>>>

Lemma step_occupied w op : Occupied (domains w) (conns w) → Occupied (domains (step w op)) (conns (step w op)).
Proof.
  intros HO. destruct op; cbn [step]; try done.
  - destruct (creators w !! i) as [c|]; [|done]. by destruct (advance_creator _ _ _).
  - destruct (creators w !! i) as [[k []]|]; try done.
  - destruct (creators w !! i) as [[k []]|]; try done. unfold lease_broadcast_entries. cbv zeta.
    set (r2 := with_entry _ _ _ _ _). pose proof (retain_occupied r2 (domains w) k (conns w) HO) as Hr.
    by destruct (retain_live_aliases r2 (domains w) k).
  - by destruct (leases w !! i).
  - destruct (domains w !! id) eqn:Hd; [done|]. by apply open_occupied.
  - destruct (domains w !! id ≫= accept) as [d'|] eqn:Ha; [|done]. apply bind_Some in Ha as (d & Hd & Ha).
    by apply (accept_occupied _ _ _ d).
  - destruct (conns w !! i) as [[id []]|] eqn:Hi; try done.
    destruct (admit_inbound _ _ _ _ _) as [[[r' ds'] a]|] eqn:Ea; [|done]. cbn.
    destruct (insert_conn _ _ _ (mkConn id (Some (k, ad_canonical a))) Hi) as [P1 P2].
    eapply occupied_perm; [|symmetry; exact P2]. eapply admit_occupied; [|exact Ea]. by eapply occupied_perm.
  - destruct (conns w !! i) as [x|] eqn:Hi; [|done]. cbn. apply close_occupied. eapply occupied_perm; [exact HO|].
    by apply delete_Permutation.
Qed.

(** ** Theorem on admission *)

(** inbound connections stay within their caps.  Over any sequence of operations, in every admission domain the
    connections never exceed the global cap; the ones charged to a stream identity never exceed the per-stream
    cap, by whatever of its keys they asked for it; and two connections that asked for the same key are charged
    to the same identity, also when the key was re-registered for another one in between. *)
Theorem inbound_occupancy_bounded ops id d :
  let w := run world_new ops in
  domains w !! id = Some d →
  N.of_nat (count_if (in_domain id) (conns w)) ≤ N.max (max_inbound (policy d)) 1 ∧
  (max_per_stream (policy d) ≠ 0 → ∀ c, N.of_nat (charged c (permits id (conns w))) ≤ max_per_stream (policy d)) ∧
  (∀ k c c', (k, c) ∈ permits id (conns w) → (k, c') ∈ permits id (conns w) → c = c').
Proof.
  intros w Hd. assert (Occupied (domains w) (conns w)) as HO.
  { unfold w. clear Hd w. induction ops as [|op ops IH] using rev_ind.
    - constructor; cbn; intros *; rewrite ?lookup_empty; try done. intros Hx. by apply elem_of_nil in Hx.
    - unfold run. rewrite fold_left_app. cbn [fold_left]. by apply step_occupied. }
  destruct (oc_global _ _ HO _ _ Hd) as [Hu Hc]. destruct (oc_domain _ _ HO _ _ Hd) as [D1 D2 D3 D4 D5]. split_and!.
  - rewrite <-Hu. exact Hc.
  - intros Hm c. rewrite <-D1. destruct (counts d !! c) as [n|] eqn:En; cbn; [by eapply D3|lia].
  - intros k c c' H1%D5 H2%D5. congruence.
Qed.

(** ** Runs *)

Definition ih : key := bs "infohash".
Definition cid : key := bs "content".

(** Two callers look before either publishes; the second reaches the rendezvous after the first has left it. *)
Definition ex_race : list Op :=
  [BeginCreate ih; BeginCreate ih; AdvanceCreator 1 0] ++ replicate 5 (AdvanceCreator 0 0).

Lemma late_creator_builds_again_witness :
  let w := run world_new ex_race in let w' := run w (replicate 3 (AdvanceCreator 1 0)) in
  next_store (reg w) = 1 ∧ next_store (reg w') = 2 ∧ entry_store ih (reg w') = Some 0.
Proof.
  cbv zeta. split; [by vm_compute|].
  destruct (late_creator_builds_again (run world_new ex_race) 1 ih 0 0) as (H1 & H2 & _);
    [by vm_compute|by vm_compute|by vm_compute|]. split; [|exact H2]. rewrite H1. by vm_compute.
Defined.

Definition ex_calm : list Op :=
  ex_race ++ replicate 4 (AdvanceCreator 1 0) ++ [LeaseCreated 0 0; LeaseBroadcast 1 cid (bs "descriptor") 0].

Lemma creators_share_store_witness :
  0 = 0 ∧ entry_store ih (reg (run world_new ex_calm)) = Some 0.
Proof.
  apply (creators_share_store ex_calm 0 1 (mkCreator ih (Created 0)) (mkCreator ih (Created 0)) 0 0);
    [by vm_compute|by repeat constructor|by vm_compute..].
Defined.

<<<

WHAT THE TASK REQUIRES |
Copy the material above, line for line.

SOLVED PROBLEM |
Lemma step_occupied w op : Occupied (domains w) (conns w) → Occupied (domains (step w op)) (conns (step w op)).
Proof.
  intros HO. destruct op; cbn [step]; try done.
  - destruct (creators w !! i) as [c|]; [|done]. by destruct (advance_creator _ _ _).
  - destruct (creators w !! i) as [[k []]|]; try done.
  - destruct (creators w !! i) as [[k []]|]; try done. unfold lease_broadcast_entries. cbv zeta.
    set (r2 := with_entry _ _ _ _ _). pose proof (retain_occupied r2 (domains w) k (conns w) HO) as Hr.
    by destruct (retain_live_aliases r2 (domains w) k).
  - by destruct (leases w !! i).
  - destruct (domains w !! id) eqn:Hd; [done|]. by apply open_occupied.
  - destruct (domains w !! id ≫= accept) as [d'|] eqn:Ha; [|done]. apply bind_Some in Ha as (d & Hd & Ha).
    by apply (accept_occupied _ _ _ d).
  - destruct (conns w !! i) as [[id []]|] eqn:Hi; try done.
    destruct (admit_inbound _ _ _ _ _) as [[[r' ds'] a]|] eqn:Ea; [|done]. cbn.
    destruct (insert_conn _ _ _ (mkConn id (Some (k, ad_canonical a))) Hi) as [P1 P2].
    eapply occupied_perm; [|symmetry; exact P2]. eapply admit_occupied; [|exact Ea]. by eapply occupied_perm.
  - destruct (conns w !! i) as [x|] eqn:Hi; [|done]. cbn. apply close_occupied. eapply occupied_perm; [exact HO|].
    by apply delete_Permutation.
Qed.

(** ** Theorem on admission *)

(** inbound connections stay within their caps.  Over any sequence of operations, in every admission domain the
    connections never exceed the global cap; the ones charged to a stream identity never exceed the per-stream
    cap, by whatever of its keys they asked for it; and two connections that asked for the same key are charged
    to the same identity, also when the key was re-registered for another one in between. *)
Theorem inbound_occupancy_bounded ops id d :
  let w := run world_new ops in
  domains w !! id = Some d →
  N.of_nat (count_if (in_domain id) (conns w)) ≤ N.max (max_inbound (policy d)) 1 ∧
  (max_per_stream (policy d) ≠ 0 → ∀ c, N.of_nat (charged c (permits id (conns w))) ≤ max_per_stream (policy d)) ∧
  (∀ k c c', (k, c) ∈ permits id (conns w) → (k, c') ∈ permits id (conns w) → c = c').
Proof.
  intros w Hd. assert (Occupied (domains w) (conns w)) as HO.
  { unfold w. clear Hd w. induction ops as [|op ops IH] using rev_ind.
    - constructor; cbn; intros *; rewrite ?lookup_empty; try done. intros Hx. by apply elem_of_nil in Hx.
    - unfold run. rewrite fold_left_app. cbn [fold_left]. by apply step_occupied. }
  destruct (oc_global _ _ HO _ _ Hd) as [Hu Hc]. destruct (oc_domain _ _ HO _ _ Hd) as [D1 D2 D3 D4 D5]. split_and!.
  - rewrite <-Hu. exact Hc.
  - intros Hm c. rewrite <-D1. destruct (counts d !! c) as [n|] eqn:En; cbn; [by eapply D3|lia].
  - intros k c c' H1%D5 H2%D5. congruence.
Qed.

(** ** Runs *)

Definition ih : key := bs "infohash".
Definition cid : key := bs "content".

(** Two callers look before either publishes; the second reaches the rendezvous after the first has left it. *)
Definition ex_race : list Op :=
  [BeginCreate ih; BeginCreate ih; AdvanceCreator 1 0] ++ replicate 5 (AdvanceCreator 0 0).

Lemma late_creator_builds_again_witness :
  let w := run world_new ex_race in let w' := run w (replicate 3 (AdvanceCreator 1 0)) in
  next_store (reg w) = 1 ∧ next_store (reg w') = 2 ∧ entry_store ih (reg w') = Some 0.
Proof.
  cbv zeta. split; [by vm_compute|].
  destruct (late_creator_builds_again (run world_new ex_race) 1 ih 0 0) as (H1 & H2 & _);
    [by vm_compute|by vm_compute|by vm_compute|]. split; [|exact H2]. rewrite H1. by vm_compute.
Defined.

Definition ex_calm : list Op :=
  ex_race ++ replicate 4 (AdvanceCreator 1 0) ++ [LeaseCreated 0 0; LeaseBroadcast 1 cid (bs "descriptor") 0].

Lemma creators_share_store_witness :
  0 = 0 ∧ entry_store ih (reg (run world_new ex_calm)) = Some 0.
Proof.
  apply (creators_share_store ex_calm 0 1 (mkCreator ih (Created 0)) (mkCreator ih (Created 0)) 0 0);
    [by vm_compute|by repeat constructor|by vm_compute..].
Defined.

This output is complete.